Regeneron is listed on Nasdaq and has three women directors, two of whom are ethnically diverse, as well as two men who are ethnically diverse, according to the company’s proxy statement.
General Electric has four women on its board of directors, Risa Lavizzo-Mourey is a woman identified on GE’s website as ethnically diverse. Francisco D’Souza is a male also identified on the website as ethnically diverse. IBM has three diverse directors, including two women, on its board, according to the company’s proxy statement.
Diversity experts warn that companies should not only adopt Nasdaq’s diversity objective because it is mandated and benefits the company. Experts stress that if this is the intent behind the selection, the diverse member may not be treated right, feel marginalized, and in turn won’t actually be contributing to the board.
“What you want to be mindful about is that this proposal isn’t promoting tokenism,” said Alfredo Medina, Jr., the executive director for public engagement and associate director for the office of diversity and inclusion at the University at Albany. “That you aren’t going around and just appointing a woman or a person of color on your board without giving them a voice, without being valued for their opinions and perspectives and they basically become window dressing.”
This often happens with search committees, said Medina. “When they are on these boards they are often silenced or they are not looked to for input,” said Medina. “This proposal could end up doing greater harm to a company if individuals are just elected to be on the board but then [board members] are not finding ways to ensure that those voices are heard and that they matter as part of the decisions the board is making.”
Caldwell, of The College of Saint Rose, was trained by Deloitte in how to prepare for board service.

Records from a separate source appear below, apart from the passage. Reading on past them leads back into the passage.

Definition put_pending (pending : option PendingRead) (self : WindowSource) : WindowSource :=
  {| ws_buffer := ws_buffer self; ws_base := ws_base self; ws_filled := ws_filled self;
     ws_source_size := ws_source_size self; ws_pending := pending; ws_pinned := ws_pinned self |}.

Definition put_pinned (pinned : bool) (self : WindowSource) : WindowSource :=
  {| ws_buffer := ws_buffer self; ws_base := ws_base self; ws_filled := ws_filled self;
     ws_source_size := ws_source_size self; ws_pending := ws_pending self; ws_pinned := pinned |}.

Definition pin (self : WindowSource) : WindowSource := put_pinned true self.
Definition unpin (self : WindowSource) : WindowSource := put_pinned false self.

Definition buffered (self : WindowSource) : list byte :=
  take (N.to_nat (ws_filled self)) (ws_buffer self).

(** [miss]: the read is as wide as the window. *)
Definition miss (offset : N) (self : WindowSource) : WindowSource :=
  let capacity := len (ws_buffer self) in
  let available := ws_source_size self - offset in
  let length := N.min capacity available in
  put_pending (Some {| pr_offset := offset;
                       pr_length := default (2 ^ 32 - 1) (try_from 32 length) |}) self.

Definition ensure_at (offset : N) (self : WindowSource) : WindowSource * bool :=
  if (0 <? ws_filled self) && (ws_base self =? offset) then (self, true)
  else if ws_source_size self <=? offset then (self, true)
  else (miss offset self, false).

Definition take_pending (self : WindowSource) : WindowSource * option PendingRead :=
  (put_pending None self, ws_pending self).

Definition has_pending (self : WindowSource) : bool := bool_decide (is_Some (ws_pending self)).

Definition deliver (offset : N) (data : list byte) (self : WindowSource) : WindowSource * bool :=
  if (len data =? 0) || (len (ws_buffer self) <? len data) then (self, false)
  else
    ({| ws_buffer := splice 0 data (ws_buffer self);
        ws_base := offset; ws_filled := len data; ws_source_size := ws_source_size self;
        ws_pending := ws_pending self; ws_pinned := ws_pinned self |}, true).

(** How many buffered bytes start at [offset]. *)
Definition held_at (offset : N) (self : WindowSource) : N :=
  match checked_sub offset (ws_base self) with
  | Some start => if start <=? len (buffered self) then len (buffered self) - start else 0
  | None => 0
  end.

Definition window_read (offset wanted : N) : W WindowSource (list byte) := λ self,
  if wanted =? 0 then (self, Ok [])
  else
    let available := ws_source_size self - offset in
    if available =? 0 then (self, Ok [])
    else
      let wanted := N.min wanted available in
      let taken := N.min (held_at offset self) wanted in
      let short := (taken <? wanted) && (wanted <=? len (ws_buffer self)) in
      if ((taken =? 0) || short) && negb (ws_pinned self)
      then (miss offset self, Err (Fail WE_SourceFailed))
      else
        let from := offset - ws_base self in
        if len (ws_buffer self) <? from + taken then (self, Err Panic)
        else (self, Ok (subslice from taken (ws_buffer self))).

#[export] Instance window_image : ImageSource WindowSource := {|
  image_read_at := window_read;
  image_len self := (self, Ok (ws_source_size self))
|}.

(** ** What the window holds *)

(** The buffered bytes are bytes of [source] and the window knows its size. *)
Record window_of (source : list byte) (self : WindowSource) : Prop := {
  wo_size : ws_source_size self = len source;
  wo_fits : len source < 2 ^ 64;
  wo_filled : ws_filled self ≤ window_capacity self;
  wo_inside : ws_filled self = 0 ∨ ws_base self + ws_filled self ≤ len source;
  wo_bytes : buffered self = subslice (ws_base self) (ws_filled self) source;
  wo_capacity : MINIMUM_WINDOW_BYTES ≤ window_capacity self < 2 ^ 32
}.

(** The answer to a request: the bytes of the source it names. *)
Definition answer (source : list byte) (pending : PendingRead) : list byte :=
  subslice (pr_offset pending) (pr_length pending) source.

(** A request the parent can serve. *)
Record servable (source : list byte) (self : WindowSource) (pending : PendingRead) : Prop := {
  sv_length : 0 < pr_length pending ≤ window_capacity self;
  sv_inside : pr_offset pending + pr_length pending ≤ len source
}.

Lemma window_new_of source capacity :
  len source < 2 ^ 64 → capacity < 2 ^ 32 → window_of source (window_new (len source) capacity).
Proof.
  intros ??. split; unfold window_new, window_capacity, buffered; cbn; try done; [lia|by left|].
  unfold len. rewrite length_replicate, N2Nat.id. unfold MINIMUM_WINDOW_BYTES. lia.
Qed.

Lemma len_buffered source self : window_of source self → len (buffered self) = ws_filled self.
Proof. intros []. unfold buffered. by apply len_take_le. Qed.

Lemma miss_servable source self offset :
  window_of source self → offset < len source →
  ∃ pending, miss offset self = put_pending (Some pending) self ∧ pr_offset pending = offset ∧
    pr_length pending = N.min (window_capacity self) (len source - offset) ∧
    servable source self pending.
Proof.
  intros [Hs Hf _ _ _ [Hc Hc']] Hlt. unfold miss. unfold window_capacity in *. rewrite Hs.
  eexists. split; [done|]. cbn. split; [done|].
  assert (default (2 ^ 32 - 1) (try_from 32 (N.min (len (ws_buffer self)) (len source - offset))) =
    N.min (len (ws_buffer self)) (len source - offset)) as E.
  { unfold try_from. rewrite (proj2 (N.ltb_lt _ _)) by lia. done. }
  rewrite E. split; [done|]. unfold MINIMUM_WINDOW_BYTES in Hc. split; unfold window_capacity; cbn; lia.
Qed.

She encourages companies to invest in education for potential board members. “There needs to be a commitment to train individuals who are new to be educated about how to serve on a board,” Caldwell said.
During the pandemic, organizations started to realize that some of their board members were “boarded up,” said Caldwell, which means they serve on multiple boards at once. “Companies are going to have to accept first time board members. They can’t continue to tap the same well,” Caldwell said.
Caldwell is also hopeful that the proposal would help encourage people of color to stay in the area longer because the opportunity to serve on a board will help them with their career path and longevity in the area by serving in these roles.
One concern that Caldwell raised is that some people might not be ready to disclose if they are LGBTQ plus yet, however the proposal would not require companies to report any information about board of directors’ racial identity or sexual orientation unless the board member self disclosed it to the company.
Despite the criticism and caution, diversity experts applaud Nasdaq for making one step in the right direction and hope there will be progress in the long run.
“Hopefully we will get to the point someday where boards are so diverse that someone doesn’t have to wag their finger to say go out and get your diverse background,” said Helmer, from Plug Power’s board.
“We believe that our proposed listing rule is one step in what is definitely a broader journey to reach inclusive representation,” said a Nasdaq spokesperson.
The proposal is currently open to a comment period where community organizations, Nasdaq companies, legislators and lawmakers, and advocacy groups provided their feedback. Eighty-five percent of substantive letters were supportive of the proposal— including one from state Comptroller Thomas P. DiNapoli.
The SEC has requested more time to make a decision on the proposal. The final decision might not come until August.
“Whether Nasdaq or not it is just a sound business decision for them to have diverse backgrounds around their tables,” Eagan said.
Larry Rulison contributed to this story.
An earlier version of this story incorrectly stated Nasdaq’s proposal requirements. A company would only be required to report diversity data that was self disclosed by board members.